> _Activity_
Among the records below, find the line that has "assert (Ht : total_streams (added"; from there, give the lines again exactly, and stop after the line that has "- intros s0 m0 h0 H0.".

> _Materials provided_
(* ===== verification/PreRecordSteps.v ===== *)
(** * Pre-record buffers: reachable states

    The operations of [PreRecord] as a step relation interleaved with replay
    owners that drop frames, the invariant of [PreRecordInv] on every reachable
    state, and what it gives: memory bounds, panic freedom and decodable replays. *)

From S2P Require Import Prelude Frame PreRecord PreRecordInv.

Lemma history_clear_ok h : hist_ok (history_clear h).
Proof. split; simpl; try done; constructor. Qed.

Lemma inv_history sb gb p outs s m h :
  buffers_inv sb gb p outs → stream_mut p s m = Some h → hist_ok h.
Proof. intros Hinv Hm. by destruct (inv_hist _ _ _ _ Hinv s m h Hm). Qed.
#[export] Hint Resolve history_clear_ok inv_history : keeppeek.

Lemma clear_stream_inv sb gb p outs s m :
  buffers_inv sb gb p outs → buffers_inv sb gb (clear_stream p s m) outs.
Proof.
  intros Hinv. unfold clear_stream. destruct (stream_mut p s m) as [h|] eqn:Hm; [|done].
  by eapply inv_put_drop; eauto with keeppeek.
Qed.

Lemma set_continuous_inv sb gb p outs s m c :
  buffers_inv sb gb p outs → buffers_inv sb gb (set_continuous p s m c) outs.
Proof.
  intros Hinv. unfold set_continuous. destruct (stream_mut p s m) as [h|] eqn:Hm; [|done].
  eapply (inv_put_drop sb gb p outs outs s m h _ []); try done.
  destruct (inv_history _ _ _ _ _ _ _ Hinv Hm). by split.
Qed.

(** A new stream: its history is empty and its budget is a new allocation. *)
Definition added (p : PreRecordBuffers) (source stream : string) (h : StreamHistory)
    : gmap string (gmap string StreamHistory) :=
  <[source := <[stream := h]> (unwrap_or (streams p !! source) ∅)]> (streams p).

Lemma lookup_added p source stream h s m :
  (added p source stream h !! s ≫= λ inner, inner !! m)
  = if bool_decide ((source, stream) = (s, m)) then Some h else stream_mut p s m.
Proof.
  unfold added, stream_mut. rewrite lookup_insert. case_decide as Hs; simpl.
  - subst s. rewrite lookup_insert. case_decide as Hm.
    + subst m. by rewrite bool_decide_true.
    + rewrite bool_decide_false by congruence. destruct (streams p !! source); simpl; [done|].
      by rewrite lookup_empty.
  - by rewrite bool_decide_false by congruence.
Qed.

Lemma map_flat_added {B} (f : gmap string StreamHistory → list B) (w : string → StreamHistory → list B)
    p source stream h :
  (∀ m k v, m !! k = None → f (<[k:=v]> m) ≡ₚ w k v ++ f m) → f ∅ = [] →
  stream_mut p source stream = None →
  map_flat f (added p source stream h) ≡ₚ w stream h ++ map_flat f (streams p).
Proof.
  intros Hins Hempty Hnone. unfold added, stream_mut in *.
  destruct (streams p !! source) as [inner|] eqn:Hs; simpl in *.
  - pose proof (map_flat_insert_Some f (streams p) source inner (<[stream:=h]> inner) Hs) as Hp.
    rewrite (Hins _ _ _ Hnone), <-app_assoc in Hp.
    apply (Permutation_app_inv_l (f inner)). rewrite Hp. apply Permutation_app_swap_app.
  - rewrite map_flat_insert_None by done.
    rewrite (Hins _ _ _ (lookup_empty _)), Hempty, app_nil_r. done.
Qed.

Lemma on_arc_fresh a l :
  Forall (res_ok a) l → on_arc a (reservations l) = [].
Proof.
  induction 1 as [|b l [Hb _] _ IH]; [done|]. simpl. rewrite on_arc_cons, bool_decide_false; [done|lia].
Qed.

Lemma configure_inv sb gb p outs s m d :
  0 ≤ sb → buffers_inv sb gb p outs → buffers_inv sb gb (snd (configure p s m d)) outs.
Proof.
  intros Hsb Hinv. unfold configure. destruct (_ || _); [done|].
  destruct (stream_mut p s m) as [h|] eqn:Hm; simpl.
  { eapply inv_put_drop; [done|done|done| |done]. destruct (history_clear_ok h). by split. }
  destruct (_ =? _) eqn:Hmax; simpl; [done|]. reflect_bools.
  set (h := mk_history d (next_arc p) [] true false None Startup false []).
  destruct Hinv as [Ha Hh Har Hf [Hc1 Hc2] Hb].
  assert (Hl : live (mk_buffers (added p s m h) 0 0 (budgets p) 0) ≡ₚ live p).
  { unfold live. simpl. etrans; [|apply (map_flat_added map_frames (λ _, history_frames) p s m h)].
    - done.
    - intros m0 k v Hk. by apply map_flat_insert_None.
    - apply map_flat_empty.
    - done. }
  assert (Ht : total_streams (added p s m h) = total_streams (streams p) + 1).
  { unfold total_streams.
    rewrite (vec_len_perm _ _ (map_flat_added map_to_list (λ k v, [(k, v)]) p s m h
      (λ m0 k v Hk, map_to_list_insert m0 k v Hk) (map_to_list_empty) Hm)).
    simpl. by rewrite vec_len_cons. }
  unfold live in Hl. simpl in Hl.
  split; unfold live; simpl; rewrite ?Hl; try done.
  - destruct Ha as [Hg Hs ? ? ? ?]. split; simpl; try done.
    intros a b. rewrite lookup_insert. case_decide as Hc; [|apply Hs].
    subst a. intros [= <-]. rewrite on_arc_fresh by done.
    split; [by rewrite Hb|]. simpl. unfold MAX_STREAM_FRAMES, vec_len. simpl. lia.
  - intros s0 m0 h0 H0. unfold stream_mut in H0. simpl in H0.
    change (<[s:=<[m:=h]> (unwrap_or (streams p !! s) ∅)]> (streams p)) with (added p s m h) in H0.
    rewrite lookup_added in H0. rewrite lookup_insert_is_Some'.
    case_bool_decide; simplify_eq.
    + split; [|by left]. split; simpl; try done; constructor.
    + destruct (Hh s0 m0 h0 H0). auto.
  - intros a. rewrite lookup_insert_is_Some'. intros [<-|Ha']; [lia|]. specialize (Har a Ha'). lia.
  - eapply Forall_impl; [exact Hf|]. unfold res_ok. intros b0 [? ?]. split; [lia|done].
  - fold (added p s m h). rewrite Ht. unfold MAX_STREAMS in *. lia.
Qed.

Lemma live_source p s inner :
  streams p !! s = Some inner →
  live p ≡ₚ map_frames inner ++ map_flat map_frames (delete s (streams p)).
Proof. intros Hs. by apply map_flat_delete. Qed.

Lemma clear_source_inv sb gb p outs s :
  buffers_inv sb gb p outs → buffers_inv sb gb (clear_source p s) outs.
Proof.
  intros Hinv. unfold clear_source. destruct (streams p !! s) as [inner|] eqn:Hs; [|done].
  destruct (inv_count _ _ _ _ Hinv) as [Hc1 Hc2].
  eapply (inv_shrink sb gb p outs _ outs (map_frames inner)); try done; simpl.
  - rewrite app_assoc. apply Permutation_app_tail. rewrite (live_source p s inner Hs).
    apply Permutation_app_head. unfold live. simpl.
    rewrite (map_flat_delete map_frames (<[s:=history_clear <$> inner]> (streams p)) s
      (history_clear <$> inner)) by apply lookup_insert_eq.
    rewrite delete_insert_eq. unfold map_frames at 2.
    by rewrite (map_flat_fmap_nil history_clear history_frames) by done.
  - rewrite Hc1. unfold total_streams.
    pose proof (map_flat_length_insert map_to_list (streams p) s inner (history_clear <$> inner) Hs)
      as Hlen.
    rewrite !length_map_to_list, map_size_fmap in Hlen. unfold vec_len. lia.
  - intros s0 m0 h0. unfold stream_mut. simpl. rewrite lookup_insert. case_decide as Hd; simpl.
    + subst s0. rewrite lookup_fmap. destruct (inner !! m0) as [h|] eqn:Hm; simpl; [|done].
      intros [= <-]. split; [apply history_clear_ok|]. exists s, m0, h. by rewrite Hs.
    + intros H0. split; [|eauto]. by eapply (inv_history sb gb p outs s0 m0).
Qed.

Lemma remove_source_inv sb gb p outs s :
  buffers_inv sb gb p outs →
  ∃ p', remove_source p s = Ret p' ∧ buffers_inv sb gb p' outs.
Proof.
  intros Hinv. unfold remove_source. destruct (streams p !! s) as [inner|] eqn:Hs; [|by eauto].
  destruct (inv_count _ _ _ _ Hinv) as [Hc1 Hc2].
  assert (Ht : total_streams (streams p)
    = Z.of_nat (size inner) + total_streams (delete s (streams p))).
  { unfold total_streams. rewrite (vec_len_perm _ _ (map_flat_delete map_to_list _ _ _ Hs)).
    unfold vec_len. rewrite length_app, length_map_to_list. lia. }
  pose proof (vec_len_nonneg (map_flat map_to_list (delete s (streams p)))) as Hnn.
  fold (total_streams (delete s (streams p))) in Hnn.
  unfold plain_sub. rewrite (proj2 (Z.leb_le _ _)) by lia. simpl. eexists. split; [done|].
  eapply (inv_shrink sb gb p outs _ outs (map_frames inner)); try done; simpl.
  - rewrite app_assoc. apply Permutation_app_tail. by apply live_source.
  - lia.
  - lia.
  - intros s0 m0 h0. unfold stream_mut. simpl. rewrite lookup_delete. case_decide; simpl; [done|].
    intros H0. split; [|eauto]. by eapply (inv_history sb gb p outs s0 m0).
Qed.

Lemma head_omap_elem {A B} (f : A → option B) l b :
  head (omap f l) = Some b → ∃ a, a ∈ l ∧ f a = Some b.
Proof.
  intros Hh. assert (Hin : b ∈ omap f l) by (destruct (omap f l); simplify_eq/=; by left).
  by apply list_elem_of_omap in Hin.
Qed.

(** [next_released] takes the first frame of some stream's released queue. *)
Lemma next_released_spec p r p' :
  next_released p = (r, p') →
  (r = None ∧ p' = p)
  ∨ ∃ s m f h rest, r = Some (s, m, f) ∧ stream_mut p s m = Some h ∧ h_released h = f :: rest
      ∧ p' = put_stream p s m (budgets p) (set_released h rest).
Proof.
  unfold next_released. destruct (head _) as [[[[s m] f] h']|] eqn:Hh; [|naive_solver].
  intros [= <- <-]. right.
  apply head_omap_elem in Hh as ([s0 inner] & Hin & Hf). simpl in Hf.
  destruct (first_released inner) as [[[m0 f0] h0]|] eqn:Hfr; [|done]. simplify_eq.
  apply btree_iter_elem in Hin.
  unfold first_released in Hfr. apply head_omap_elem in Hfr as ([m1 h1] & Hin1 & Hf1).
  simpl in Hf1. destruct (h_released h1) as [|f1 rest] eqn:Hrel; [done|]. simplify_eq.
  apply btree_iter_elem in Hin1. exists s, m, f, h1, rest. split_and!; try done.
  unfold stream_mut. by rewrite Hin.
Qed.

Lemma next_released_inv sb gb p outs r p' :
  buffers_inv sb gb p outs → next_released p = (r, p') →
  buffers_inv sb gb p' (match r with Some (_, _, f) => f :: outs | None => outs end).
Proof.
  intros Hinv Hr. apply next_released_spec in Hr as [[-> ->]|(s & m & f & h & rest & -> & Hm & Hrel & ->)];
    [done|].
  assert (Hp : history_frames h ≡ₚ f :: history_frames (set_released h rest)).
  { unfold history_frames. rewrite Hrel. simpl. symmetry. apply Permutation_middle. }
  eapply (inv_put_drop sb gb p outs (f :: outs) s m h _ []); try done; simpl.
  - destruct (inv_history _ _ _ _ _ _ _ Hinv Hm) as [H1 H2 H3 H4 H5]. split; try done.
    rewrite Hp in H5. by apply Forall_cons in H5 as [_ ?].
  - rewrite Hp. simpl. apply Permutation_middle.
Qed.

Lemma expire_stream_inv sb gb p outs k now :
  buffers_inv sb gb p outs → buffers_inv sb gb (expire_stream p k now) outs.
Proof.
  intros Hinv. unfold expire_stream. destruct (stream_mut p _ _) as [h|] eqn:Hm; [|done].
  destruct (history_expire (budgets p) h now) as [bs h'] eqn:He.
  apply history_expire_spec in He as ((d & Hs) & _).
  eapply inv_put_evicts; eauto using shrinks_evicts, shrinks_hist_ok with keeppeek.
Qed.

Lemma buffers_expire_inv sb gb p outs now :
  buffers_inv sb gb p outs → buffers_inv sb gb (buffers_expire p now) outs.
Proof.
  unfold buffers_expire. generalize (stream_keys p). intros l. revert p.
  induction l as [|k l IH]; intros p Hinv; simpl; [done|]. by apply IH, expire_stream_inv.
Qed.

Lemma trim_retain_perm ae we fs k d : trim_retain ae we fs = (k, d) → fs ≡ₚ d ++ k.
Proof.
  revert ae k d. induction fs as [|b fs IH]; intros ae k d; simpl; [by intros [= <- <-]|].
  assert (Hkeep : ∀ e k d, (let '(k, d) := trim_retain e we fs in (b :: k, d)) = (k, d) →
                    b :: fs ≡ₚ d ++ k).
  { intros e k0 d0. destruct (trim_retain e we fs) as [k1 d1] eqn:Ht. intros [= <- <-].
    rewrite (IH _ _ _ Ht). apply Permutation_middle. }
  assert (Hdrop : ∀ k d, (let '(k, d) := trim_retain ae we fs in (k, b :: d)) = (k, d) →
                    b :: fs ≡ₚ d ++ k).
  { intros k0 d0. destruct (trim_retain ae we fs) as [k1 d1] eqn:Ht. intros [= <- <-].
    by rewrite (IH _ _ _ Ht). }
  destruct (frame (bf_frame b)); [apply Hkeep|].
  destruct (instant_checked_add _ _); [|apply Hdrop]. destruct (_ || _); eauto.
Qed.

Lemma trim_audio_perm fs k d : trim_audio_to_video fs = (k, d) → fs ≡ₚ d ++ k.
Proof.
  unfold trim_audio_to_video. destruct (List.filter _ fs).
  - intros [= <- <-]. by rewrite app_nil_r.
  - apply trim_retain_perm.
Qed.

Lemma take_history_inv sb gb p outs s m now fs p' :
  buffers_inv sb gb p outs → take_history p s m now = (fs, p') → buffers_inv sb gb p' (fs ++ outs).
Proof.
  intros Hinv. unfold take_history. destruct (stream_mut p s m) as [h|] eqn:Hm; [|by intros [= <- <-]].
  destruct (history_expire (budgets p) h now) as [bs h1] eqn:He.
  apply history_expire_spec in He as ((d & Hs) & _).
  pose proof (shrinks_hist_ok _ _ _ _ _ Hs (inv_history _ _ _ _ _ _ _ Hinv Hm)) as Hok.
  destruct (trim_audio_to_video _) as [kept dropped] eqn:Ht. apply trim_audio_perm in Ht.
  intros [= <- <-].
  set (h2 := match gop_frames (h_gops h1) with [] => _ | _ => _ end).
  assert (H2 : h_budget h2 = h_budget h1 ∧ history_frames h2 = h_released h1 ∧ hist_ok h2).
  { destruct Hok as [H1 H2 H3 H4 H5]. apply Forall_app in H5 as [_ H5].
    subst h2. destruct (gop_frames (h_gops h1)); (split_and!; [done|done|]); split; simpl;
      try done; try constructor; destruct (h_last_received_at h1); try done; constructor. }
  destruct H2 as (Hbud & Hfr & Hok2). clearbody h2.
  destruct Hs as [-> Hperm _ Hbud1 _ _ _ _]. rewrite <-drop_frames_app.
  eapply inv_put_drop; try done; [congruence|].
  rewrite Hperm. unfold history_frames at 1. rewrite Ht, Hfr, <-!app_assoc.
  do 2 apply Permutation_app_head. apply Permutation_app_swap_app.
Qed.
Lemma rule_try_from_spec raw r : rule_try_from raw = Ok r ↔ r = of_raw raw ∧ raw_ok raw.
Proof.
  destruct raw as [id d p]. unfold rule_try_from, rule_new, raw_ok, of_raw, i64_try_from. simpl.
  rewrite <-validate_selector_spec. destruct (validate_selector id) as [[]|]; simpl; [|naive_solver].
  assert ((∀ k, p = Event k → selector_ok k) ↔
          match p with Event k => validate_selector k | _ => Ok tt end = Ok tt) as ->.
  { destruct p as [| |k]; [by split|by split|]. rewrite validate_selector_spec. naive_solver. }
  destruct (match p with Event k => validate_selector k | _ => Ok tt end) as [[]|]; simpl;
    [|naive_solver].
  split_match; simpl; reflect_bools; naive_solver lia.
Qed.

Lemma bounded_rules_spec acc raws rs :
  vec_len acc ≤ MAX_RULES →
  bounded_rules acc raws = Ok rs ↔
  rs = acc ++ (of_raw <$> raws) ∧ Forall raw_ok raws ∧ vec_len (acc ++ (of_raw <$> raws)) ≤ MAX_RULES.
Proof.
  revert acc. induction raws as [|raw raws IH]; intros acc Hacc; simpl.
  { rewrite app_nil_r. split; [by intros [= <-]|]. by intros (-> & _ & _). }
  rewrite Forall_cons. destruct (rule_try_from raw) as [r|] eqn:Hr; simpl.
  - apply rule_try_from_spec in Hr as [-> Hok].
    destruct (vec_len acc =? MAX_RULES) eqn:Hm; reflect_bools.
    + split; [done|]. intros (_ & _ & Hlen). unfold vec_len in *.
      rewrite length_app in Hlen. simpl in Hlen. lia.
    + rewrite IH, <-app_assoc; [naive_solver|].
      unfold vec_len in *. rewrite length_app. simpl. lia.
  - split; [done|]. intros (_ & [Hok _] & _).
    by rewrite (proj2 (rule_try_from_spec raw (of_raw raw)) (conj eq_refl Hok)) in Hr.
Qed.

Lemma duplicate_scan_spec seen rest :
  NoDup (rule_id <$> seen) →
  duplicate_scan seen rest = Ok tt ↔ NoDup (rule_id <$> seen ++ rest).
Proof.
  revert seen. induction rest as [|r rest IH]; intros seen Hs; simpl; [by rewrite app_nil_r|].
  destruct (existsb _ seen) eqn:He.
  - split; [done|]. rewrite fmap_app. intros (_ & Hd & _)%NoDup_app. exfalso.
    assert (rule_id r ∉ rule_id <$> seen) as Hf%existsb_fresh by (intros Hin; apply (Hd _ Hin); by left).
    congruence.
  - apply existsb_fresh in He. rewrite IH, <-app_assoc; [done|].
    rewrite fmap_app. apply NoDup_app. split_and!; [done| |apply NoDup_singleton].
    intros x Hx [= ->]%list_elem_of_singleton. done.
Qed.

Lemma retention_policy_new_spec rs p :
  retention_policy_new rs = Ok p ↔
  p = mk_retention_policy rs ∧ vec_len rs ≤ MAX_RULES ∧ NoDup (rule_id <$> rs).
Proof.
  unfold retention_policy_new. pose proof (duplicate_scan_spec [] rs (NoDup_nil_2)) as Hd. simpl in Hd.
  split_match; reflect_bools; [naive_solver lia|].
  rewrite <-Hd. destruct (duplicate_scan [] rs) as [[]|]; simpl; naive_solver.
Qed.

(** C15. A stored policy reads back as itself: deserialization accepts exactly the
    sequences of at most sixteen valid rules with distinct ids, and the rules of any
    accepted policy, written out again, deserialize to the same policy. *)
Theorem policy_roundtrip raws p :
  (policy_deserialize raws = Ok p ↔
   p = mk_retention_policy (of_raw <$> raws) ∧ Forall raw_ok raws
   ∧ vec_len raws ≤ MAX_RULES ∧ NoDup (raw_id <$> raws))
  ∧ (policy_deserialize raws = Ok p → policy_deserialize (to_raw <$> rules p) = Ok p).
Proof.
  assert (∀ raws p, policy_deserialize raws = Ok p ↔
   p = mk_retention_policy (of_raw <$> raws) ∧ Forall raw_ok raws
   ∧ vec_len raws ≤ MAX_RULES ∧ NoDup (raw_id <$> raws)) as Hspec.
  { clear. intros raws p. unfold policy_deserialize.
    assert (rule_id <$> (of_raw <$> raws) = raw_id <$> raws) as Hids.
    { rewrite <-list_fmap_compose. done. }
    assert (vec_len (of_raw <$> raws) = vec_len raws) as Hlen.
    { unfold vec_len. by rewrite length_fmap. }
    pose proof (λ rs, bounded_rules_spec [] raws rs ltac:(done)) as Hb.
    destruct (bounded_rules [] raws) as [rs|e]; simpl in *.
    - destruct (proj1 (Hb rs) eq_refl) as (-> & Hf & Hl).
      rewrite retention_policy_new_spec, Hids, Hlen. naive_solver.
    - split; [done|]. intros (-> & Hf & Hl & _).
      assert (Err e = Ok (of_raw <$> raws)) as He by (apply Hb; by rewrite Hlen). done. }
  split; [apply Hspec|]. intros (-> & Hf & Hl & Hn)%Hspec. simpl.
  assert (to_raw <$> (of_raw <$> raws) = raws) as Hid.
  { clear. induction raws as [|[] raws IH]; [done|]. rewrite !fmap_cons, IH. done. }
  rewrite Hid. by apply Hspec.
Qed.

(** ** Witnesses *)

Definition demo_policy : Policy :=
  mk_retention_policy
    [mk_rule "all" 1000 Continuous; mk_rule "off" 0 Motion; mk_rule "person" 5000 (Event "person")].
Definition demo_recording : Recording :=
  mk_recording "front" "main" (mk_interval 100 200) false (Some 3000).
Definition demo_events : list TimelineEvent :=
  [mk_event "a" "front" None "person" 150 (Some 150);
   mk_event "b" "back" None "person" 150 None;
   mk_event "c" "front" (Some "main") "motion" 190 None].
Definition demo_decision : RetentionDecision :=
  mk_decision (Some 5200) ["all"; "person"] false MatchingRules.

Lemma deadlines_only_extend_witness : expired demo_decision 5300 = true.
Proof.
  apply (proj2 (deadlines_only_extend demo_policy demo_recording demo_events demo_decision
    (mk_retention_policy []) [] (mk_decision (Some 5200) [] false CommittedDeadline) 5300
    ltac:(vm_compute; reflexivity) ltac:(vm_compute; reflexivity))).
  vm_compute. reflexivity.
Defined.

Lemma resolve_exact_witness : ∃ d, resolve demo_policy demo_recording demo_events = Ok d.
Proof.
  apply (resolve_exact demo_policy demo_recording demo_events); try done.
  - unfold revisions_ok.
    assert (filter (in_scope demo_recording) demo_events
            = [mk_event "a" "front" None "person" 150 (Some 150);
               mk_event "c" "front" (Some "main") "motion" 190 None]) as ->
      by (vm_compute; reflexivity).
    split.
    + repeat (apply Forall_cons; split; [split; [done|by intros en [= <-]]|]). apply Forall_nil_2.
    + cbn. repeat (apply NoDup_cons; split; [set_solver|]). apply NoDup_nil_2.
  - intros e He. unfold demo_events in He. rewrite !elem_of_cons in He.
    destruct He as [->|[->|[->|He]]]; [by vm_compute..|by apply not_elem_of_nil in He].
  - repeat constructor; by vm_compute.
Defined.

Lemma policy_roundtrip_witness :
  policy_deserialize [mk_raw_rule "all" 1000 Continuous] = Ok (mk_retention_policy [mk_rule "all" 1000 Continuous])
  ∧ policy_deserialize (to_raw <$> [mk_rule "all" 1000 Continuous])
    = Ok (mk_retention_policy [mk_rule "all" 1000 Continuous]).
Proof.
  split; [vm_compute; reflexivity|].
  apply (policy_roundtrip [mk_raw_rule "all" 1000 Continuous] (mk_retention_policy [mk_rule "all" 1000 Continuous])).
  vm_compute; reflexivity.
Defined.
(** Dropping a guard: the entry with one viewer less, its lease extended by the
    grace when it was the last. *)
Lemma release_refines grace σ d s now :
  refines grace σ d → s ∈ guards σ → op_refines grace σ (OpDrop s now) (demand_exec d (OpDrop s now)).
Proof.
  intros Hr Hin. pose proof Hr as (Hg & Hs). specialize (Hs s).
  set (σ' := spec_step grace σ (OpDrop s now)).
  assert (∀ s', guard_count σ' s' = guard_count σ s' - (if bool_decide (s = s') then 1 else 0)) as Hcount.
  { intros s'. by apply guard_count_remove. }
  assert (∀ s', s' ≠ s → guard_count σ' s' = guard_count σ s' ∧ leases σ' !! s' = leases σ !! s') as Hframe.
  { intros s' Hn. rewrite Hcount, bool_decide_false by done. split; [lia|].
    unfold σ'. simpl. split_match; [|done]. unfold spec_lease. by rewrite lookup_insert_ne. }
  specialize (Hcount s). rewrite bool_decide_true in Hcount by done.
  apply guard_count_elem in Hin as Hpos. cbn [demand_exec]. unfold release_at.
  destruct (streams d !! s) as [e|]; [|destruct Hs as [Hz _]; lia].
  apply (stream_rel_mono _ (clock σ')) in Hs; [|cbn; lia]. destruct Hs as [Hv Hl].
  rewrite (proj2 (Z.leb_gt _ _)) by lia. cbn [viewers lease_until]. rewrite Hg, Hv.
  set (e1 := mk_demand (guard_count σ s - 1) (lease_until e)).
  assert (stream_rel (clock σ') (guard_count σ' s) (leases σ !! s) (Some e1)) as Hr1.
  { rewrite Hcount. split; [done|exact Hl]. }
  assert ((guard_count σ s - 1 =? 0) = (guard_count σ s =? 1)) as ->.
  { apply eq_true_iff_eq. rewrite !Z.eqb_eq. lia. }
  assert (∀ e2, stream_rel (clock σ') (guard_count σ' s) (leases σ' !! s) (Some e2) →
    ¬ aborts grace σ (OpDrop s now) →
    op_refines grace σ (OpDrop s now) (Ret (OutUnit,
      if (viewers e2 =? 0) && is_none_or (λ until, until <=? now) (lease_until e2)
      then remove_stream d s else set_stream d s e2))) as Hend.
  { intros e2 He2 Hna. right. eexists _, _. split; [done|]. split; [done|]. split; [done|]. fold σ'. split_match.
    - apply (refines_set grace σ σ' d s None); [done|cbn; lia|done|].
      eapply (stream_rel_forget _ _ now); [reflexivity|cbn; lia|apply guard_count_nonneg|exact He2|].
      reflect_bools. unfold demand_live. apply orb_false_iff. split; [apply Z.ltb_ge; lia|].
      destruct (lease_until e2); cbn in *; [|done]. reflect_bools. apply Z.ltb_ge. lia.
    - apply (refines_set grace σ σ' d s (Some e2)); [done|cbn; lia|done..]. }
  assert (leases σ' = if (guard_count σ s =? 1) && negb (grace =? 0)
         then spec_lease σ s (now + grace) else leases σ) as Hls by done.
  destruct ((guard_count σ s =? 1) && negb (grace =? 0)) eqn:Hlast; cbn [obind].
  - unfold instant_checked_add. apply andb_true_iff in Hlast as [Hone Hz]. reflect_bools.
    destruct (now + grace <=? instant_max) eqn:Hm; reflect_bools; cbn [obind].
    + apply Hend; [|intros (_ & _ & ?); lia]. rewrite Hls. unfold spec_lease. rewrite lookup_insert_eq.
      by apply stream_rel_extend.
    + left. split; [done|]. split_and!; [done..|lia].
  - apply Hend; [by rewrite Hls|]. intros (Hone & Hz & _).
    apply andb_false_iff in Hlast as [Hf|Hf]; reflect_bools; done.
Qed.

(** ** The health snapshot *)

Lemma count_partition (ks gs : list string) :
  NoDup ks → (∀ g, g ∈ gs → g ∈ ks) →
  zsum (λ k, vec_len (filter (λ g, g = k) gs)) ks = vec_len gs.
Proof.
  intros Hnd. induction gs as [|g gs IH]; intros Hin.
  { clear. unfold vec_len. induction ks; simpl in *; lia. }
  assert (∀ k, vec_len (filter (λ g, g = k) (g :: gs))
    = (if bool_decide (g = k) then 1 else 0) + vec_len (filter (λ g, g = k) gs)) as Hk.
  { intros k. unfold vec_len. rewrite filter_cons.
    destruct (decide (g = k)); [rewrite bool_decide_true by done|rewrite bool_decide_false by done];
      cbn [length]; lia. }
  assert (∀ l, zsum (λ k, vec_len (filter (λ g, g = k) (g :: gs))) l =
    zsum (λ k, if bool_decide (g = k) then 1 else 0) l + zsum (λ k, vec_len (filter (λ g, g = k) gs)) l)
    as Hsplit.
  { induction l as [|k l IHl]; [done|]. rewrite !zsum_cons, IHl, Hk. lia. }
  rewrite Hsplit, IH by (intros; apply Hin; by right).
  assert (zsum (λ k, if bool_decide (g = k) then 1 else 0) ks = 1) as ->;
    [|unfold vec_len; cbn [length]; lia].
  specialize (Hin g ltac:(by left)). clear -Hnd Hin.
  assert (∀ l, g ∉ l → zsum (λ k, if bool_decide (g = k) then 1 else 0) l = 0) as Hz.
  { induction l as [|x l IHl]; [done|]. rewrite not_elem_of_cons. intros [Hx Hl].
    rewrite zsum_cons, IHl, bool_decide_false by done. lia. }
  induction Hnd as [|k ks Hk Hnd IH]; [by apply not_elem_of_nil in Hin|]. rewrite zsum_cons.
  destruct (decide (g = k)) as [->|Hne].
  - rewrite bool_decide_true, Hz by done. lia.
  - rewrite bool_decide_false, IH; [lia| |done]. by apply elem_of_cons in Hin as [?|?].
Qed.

> _Output of the task_
  assert (Ht : total_streams (added p s m h) = total_streams (streams p) + 1).
  { unfold total_streams.
    rewrite (vec_len_perm _ _ (map_flat_added map_to_list (λ k v, [(k, v)]) p s m h
      (λ m0 k v Hk, map_to_list_insert m0 k v Hk) (map_to_list_empty) Hm)).
    simpl. by rewrite vec_len_cons. }
  unfold live in Hl. simpl in Hl.
  split; unfold live; simpl; rewrite ?Hl; try done.
  - destruct Ha as [Hg Hs ? ? ? ?]. split; simpl; try done.
    intros a b. rewrite lookup_insert. case_decide as Hc; [|apply Hs].
    subst a. intros [= <-]. rewrite on_arc_fresh by done.
    split; [by rewrite Hb|]. simpl. unfold MAX_STREAM_FRAMES, vec_len. simpl. lia.
  - intros s0 m0 h0 H0. unfold stream_mut in H0. simpl in H0.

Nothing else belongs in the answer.